Demand Deposits at Five Major Banks Reach 685 Trillion Won in February
Largest Increase in One Year and Eleven Months
Last month, demand deposits at the five major banks surged by over 33 trillion won, leading to a sharp increase in so-called “idle funds.” The outstanding balance of household loans also reversed its three-month decline, recording a slight increase.
According to the financial sector on March 3, the balance of demand deposits at the five major banks (KB Kookmin, Shinhan, Hana, Woori, and NH NongHyup) reached 684.8604 trillion won at the end of February, marking an increase of 33.3225 trillion won in just one month. This is the largest monthly increase in one year and eleven months since March 2024 (+33.6226 trillion won). As the KOSPI index rises sharply, demand has grown for holding funds in a form that can be moved at any time. The balance of time deposits also turned positive for the first time in three months, increasing by 10.0167 trillion won to reach 946.8897 trillion won.

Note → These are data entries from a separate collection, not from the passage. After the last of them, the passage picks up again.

(* ===== verification/World.v ===== *)
(** * The state of a running service, and its environment

    [Env] is what the process reads from outside: the successive readings of
    [time.Now] and the successive draws of [crypto/rand].  [World] is what its
    requests share: the session store, the attempt counter, the persistent
    store, the HSM and the Prometheus metrics; [w_tick] and [w_draw] count the
    readings and draws made so far.  The locks of the Go types serialise
    the operations on each part, so an operation is one step. *)

From S2P Require Import Prelude GoTime GoStrings Counter Sessions Store.
Local Open Scope Z_scope.

Class Env := {
  clock : nat -> Time;
  rand : nat -> nat -> bytes;
  length_rand : forall i n, length (rand i n) = n
}.

(** Readings of one process: each has a monotonic part, and they do not go back. *)
Definition clock_ok (c : nat -> Time) : Prop :=
  (forall i, is_Some (t_mono (c i)) /\ wf_time (c i)) /\
  forall i j, (i <= j)%nat -> not_before (c j) (c i).

(** An audit event: type, client, context and attributes. *)
Record AuditEvent := mkAudit {
  au_Event : string;
  au_ClientID : string;
  au_Context : string;
  au_Attrs : list (string * string)
}.

Record World (St H : Type) := mkWorld {
  w_sessions : SessionStore;
  w_counter : AttemptCounter;
  w_store : St;
  w_hsm : H;
  w_tick : nat;
  w_draw : nat;
  w_gauge : Z;
  w_metrics : gmap (string * string) Z;
  w_audit : list AuditEvent
}.
Arguments mkWorld {St H}.
Arguments w_sessions {St H}.
Arguments w_counter {St H}.
Arguments w_store {St H}.
Arguments w_hsm {St H}.
Arguments w_tick {St H}.
Arguments w_draw {St H}.
Arguments w_gauge {St H}.
Arguments w_metrics {St H}.
Arguments w_audit {St H}.

Section World.
Context {St H E : Type} `{Env}.
Local Abbreviation W := (World St H).

Definition set_sessions (x : SessionStore) (w : W) : W :=
  mkWorld x (w_counter w) (w_store w) (w_hsm w) (w_tick w) (w_draw w) (w_gauge w) (w_metrics w) (w_audit w).
Definition set_counter (x : AttemptCounter) (w : W) : W :=
  mkWorld (w_sessions w) x (w_store w) (w_hsm w) (w_tick w) (w_draw w) (w_gauge w) (w_metrics w) (w_audit w).
Definition set_store (x : St) (w : W) : W :=
  mkWorld (w_sessions w) (w_counter w) x (w_hsm w) (w_tick w) (w_draw w) (w_gauge w) (w_metrics w) (w_audit w).
Definition set_hsm (x : H) (w : W) : W :=
  mkWorld (w_sessions w) (w_counter w) (w_store w) x (w_tick w) (w_draw w) (w_gauge w) (w_metrics w) (w_audit w).
Definition set_gauge (x : Z) (w : W) : W :=
  mkWorld (w_sessions w) (w_counter w) (w_store w) (w_hsm w) (w_tick w) (w_draw w) x (w_metrics w) (w_audit w).

(** [time.Now()] *)
Definition Now : M W E Time := fun w =>
  (mkWorld (w_sessions w) (w_counter w) (w_store w) (w_hsm w) (S (w_tick w)) (w_draw w)
     (w_gauge w) (w_metrics w) (w_audit w), Ok (clock (w_tick w))).

(** The number of a draw of randomness inside a library call. *)
Definition Draw : M W E nat := fun w =>
  (mkWorld (w_sessions w) (w_counter w) (w_store w) (w_hsm w) (w_tick w) (S (w_draw w))
     (w_gauge w) (w_metrics w) (w_audit w), Ok (w_draw w)).

(** [icrypto.RandomBytes(n)]; Go's [rand.Read] does not fail. *)
Definition RandomBytes (n : nat) : M W E bytes :=
  let! i := Draw in ret (rand i n).

(** [vec.WithLabelValues(label).Inc()] and [Observe] count the events. *)
Definition Inc (name label : string) : M W E unit := modify (fun w =>
  mkWorld (w_sessions w) (w_counter w) (w_store w) (w_hsm w) (w_tick w) (w_draw w) (w_gauge w)
    (<[(name, label) := default 0 (w_metrics w !! (name, label)) + 1]> (w_metrics w)) (w_audit w)).

(** [audit.Logger.Log] *)
Definition AuditLog (e : AuditEvent) : M W E unit :=
  (let! _ := Now in ret tt) ;;!
  modify (fun w =>
    mkWorld (w_sessions w) (w_counter w) (w_store w) (w_hsm w) (w_tick w) (w_draw w) (w_gauge w)
      (w_metrics w) (w_audit w ++ [e])).

Definition on_sessions {A} (m : M SessionStore E A) : M W E A := zoom w_sessions set_sessions m.
Definition on_counter {A} (m : M AttemptCounter E A) : M W E A := zoom w_counter set_counter m.
Definition on_store {A} (m : M St E A) : M W E A := zoom w_store set_store m.
Definition on_hsm {A} (m : M H E A) : M W E A := zoom w_hsm set_hsm m.
End World.

(** ** Which parts a method may touch *)

Section Framing.
Context {St H : Type} `{Env}.
Local Abbreviation W := (World St H).

(** The readings and draws only grow. *)
Definition later (w w' : W) : Prop := (w_tick w <= w_tick w')%nat /\ (w_draw w <= w_draw w')%nat.

#[export] Instance later_preorder : PreOrder later.
Proof. split; unfold later; repeat intro; lia. Qed.

(** Nothing but clock readings, draws, metrics and audit events. *)
Definition quiet (w w' : W) : Prop :=
  w_sessions w' = w_sessions w /\ w_counter w' = w_counter w /\ w_store w' = w_store w /\
  w_hsm w' = w_hsm w /\ w_gauge w' = w_gauge w /\ later w w'.

#[export] Instance quiet_preorder : PreOrder quiet.
Proof. split; unfold quiet, later; repeat intro; intuition (congruence || lia). Qed.

(** As [quiet], and the HSM. *)
Definition hsm_only (w w' : W) : Prop :=
  w_sessions w' = w_sessions w /\ w_counter w' = w_counter w /\ w_store w' = w_store w /\
  w_gauge w' = w_gauge w /\ later w w'.

#[export] Instance hsm_only_preorder : PreOrder hsm_only.
Proof. split; unfold hsm_only, later; repeat intro; intuition (congruence || lia). Qed.

(** As [quiet], the HSM and the store: what a service handler may do. *)
Definition backend_only (w w' : W) : Prop :=
  w_sessions w' = w_sessions w /\ w_counter w' = w_counter w /\ w_gauge w' = w_gauge w /\ later w w'.

#[export] Instance backend_only_preorder : PreOrder backend_only.
Proof. split; unfold backend_only, later; repeat intro; intuition (congruence || lia). Qed.

Class Quiet (R : W -> W -> Prop) : Prop := quiet_sub w w' : quiet w w' -> R w w'.

#[export] Instance quiet_quiet : Quiet quiet.
Proof. by intros w w' Hq. Qed.
#[export] Instance quiet_hsm_only : Quiet hsm_only.
Proof. unfold Quiet, quiet, hsm_only. tauto. Qed.
#[export] Instance quiet_backend_only : Quiet backend_only.
Proof. unfold Quiet, quiet, backend_only. tauto. Qed.
#[export] Instance quiet_later : Quiet later.
Proof. unfold Quiet, quiet. tauto. Qed.

Context {E : Type} (R : W -> W -> Prop) `{!PreOrder R, !Quiet R}.

Lemma steps_Now : steps R (Now (E := E)).
Proof. intros w. apply quiet_sub. unfold quiet, later. simpl. repeat split; lia. Qed.
Lemma steps_Draw : steps R (Draw (E := E)).
Proof. intros w. apply quiet_sub. unfold quiet, later. simpl. repeat split; lia. Qed.
Lemma steps_Inc n l : steps R (Inc (E := E) n l).
Proof. intros w. apply quiet_sub. unfold quiet, later. simpl. repeat split; lia. Qed.
Lemma steps_RandomBytes n : steps R (RandomBytes (E := E) n).
Proof. apply steps_bind; [done|apply steps_Draw|intros a; by apply steps_ret]. Qed.
Lemma steps_AuditLog e : steps R (AuditLog (E := E) e).
Proof.
  apply steps_bind; [done| |intros _].
  - apply steps_bind; [done|apply steps_Now|intros a; by apply steps_ret].
  - apply steps_modify. intros w. apply quiet_sub. unfold quiet, later. simpl. repeat split; lia.
Qed.
End Framing.

#[export] Hint Resolve steps_Now steps_Draw steps_Inc steps_RandomBytes steps_AuditLog : steps.

(** A method on the HSM or on the store is a step of [backend_only]. *)
Lemma steps_on_hsm {St H E A} (m : M H E A) : steps (hsm_only (St := St)) (on_hsm (E := E) m).
Proof.
  apply steps_zoom. intros w. unfold hsm_only, later. simpl. repeat split; lia.
Qed.

Lemma steps_on_hsm_backend {St H E A} (m : M H E A) : steps (backend_only (St := St)) (on_hsm (E := E) m).
Proof. apply steps_zoom. intros w. unfold backend_only, later. simpl. repeat split; lia. Qed.

Lemma steps_on_store {St H E A} (m : M St E A) : steps (backend_only (H := H)) (on_store (E := E) m).
Proof. apply steps_zoom. intros w. unfold backend_only, later. simpl. repeat split; lia. Qed.

#[export] Hint Resolve steps_on_hsm steps_on_hsm_backend steps_on_store : steps.

(** None of them panics. *)
Section Safety.
Context {St H E : Type} `{Env}.

Lemma safe_Now : safe (Now (St := St) (H := H) (E := E)).
Proof. by intros w. Qed.
Lemma safe_Draw : safe (Draw (St := St) (H := H) (E := E)).
Proof. by intros w. Qed.
Lemma safe_Inc n l : safe (Inc (St := St) (H := H) (E := E) n l).
Proof. by intros w. Qed.
Lemma safe_RandomBytes n : safe (RandomBytes (St := St) (H := H) (E := E) n).
Proof. by intros w. Qed.
Lemma safe_AuditLog e : safe (AuditLog (St := St) (H := H) (E := E) e).
Proof. by intros w. Qed.
End Safety.

Lemma safe_on_store {St H E A} (m : M St E A) : safe m -> safe (on_store (H := H) m).
Proof. apply safe_zoom. Qed.
Lemma safe_on_hsm {St H E A} (m : M H E A) : safe m -> safe (on_hsm (St := St) m).
Proof. apply safe_zoom. Qed.

#[export] Hint Resolve safe_on_store safe_on_hsm : safe.
#[export] Hint Resolve safe_Now safe_Draw safe_Inc safe_RandomBytes safe_AuditLog : safe.

(** None of them fails. *)
Section Errors.
Context {St H E : Type} `{Env} (P : E -> Prop).

Lemma raises_Now : raises P (Now (St := St) (H := H) (E := E)).
Proof. by intros w w' e. Qed.
Lemma raises_Draw : raises P (Draw (St := St) (H := H) (E := E)).
Proof. by intros w w' e. Qed.
Lemma raises_Inc n l : raises P (Inc (St := St) (H := H) (E := E) n l).
Proof. by intros w w' e. Qed.
Lemma raises_RandomBytes n : raises P (RandomBytes (St := St) (H := H) (E := E) n).
Proof. by intros w w' e. Qed.
End Errors.

#[export] Hint Resolve raises_Now raises_Draw raises_Inc raises_RandomBytes : raises.

(** The shared parts, one operation at a time. *)
Lemma Now_Ok {St H E} `{Env} (w w' : World St H) t :
  Now (E := E) w = (w', Ok t) <-> w' = (Now (E := E) w).1 /\ t = clock (w_tick w).
Proof. unfold Now. simpl. naive_solver. Qed.

Lemma on_store_Ok {St H E A} (m : M St E A) (w w' : World St H) a :
  on_store m w = (w', Ok a) <-> exists s, m (w_store w) = (s, Ok a) /\ w' = set_store s w.
Proof. unfold on_store, zoom. destruct (m (w_store w)) as [s o]. naive_solver. Qed.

The outstanding balance of household loans stood at 765.8655 trillion won at the end of February, an increase of 52.3 billion won compared to the end of January. After declining for two consecutive months-by 456.3 billion won in December 2025 and by 1.865 trillion won in January 2026-household loans have increased for the first time in three months.
Mortgage loans also returned to growth. The balance of mortgage loans at the five major banks rose from 610.1245 trillion won at the end of January to 610.7211 trillion won at the end of February, up by 596.7 billion won. In January 2026, mortgage loans had decreased by 1.4836 trillion won-the first decline in one year and ten months since March 2024-but rebounded within just one month in February. This is believed to reflect demand for moving related to the start of the new school year.
Unsecured loans continued to decrease. At the end of February, the outstanding balance of unsecured loans was 104.312 trillion won, down by 433.5 billion won from the previous month, marking the third consecutive month of decline. While household loans showed a slight increase, the overall decrease was driven by the continued reduction in unsecured loans, which generally carry higher interest rates.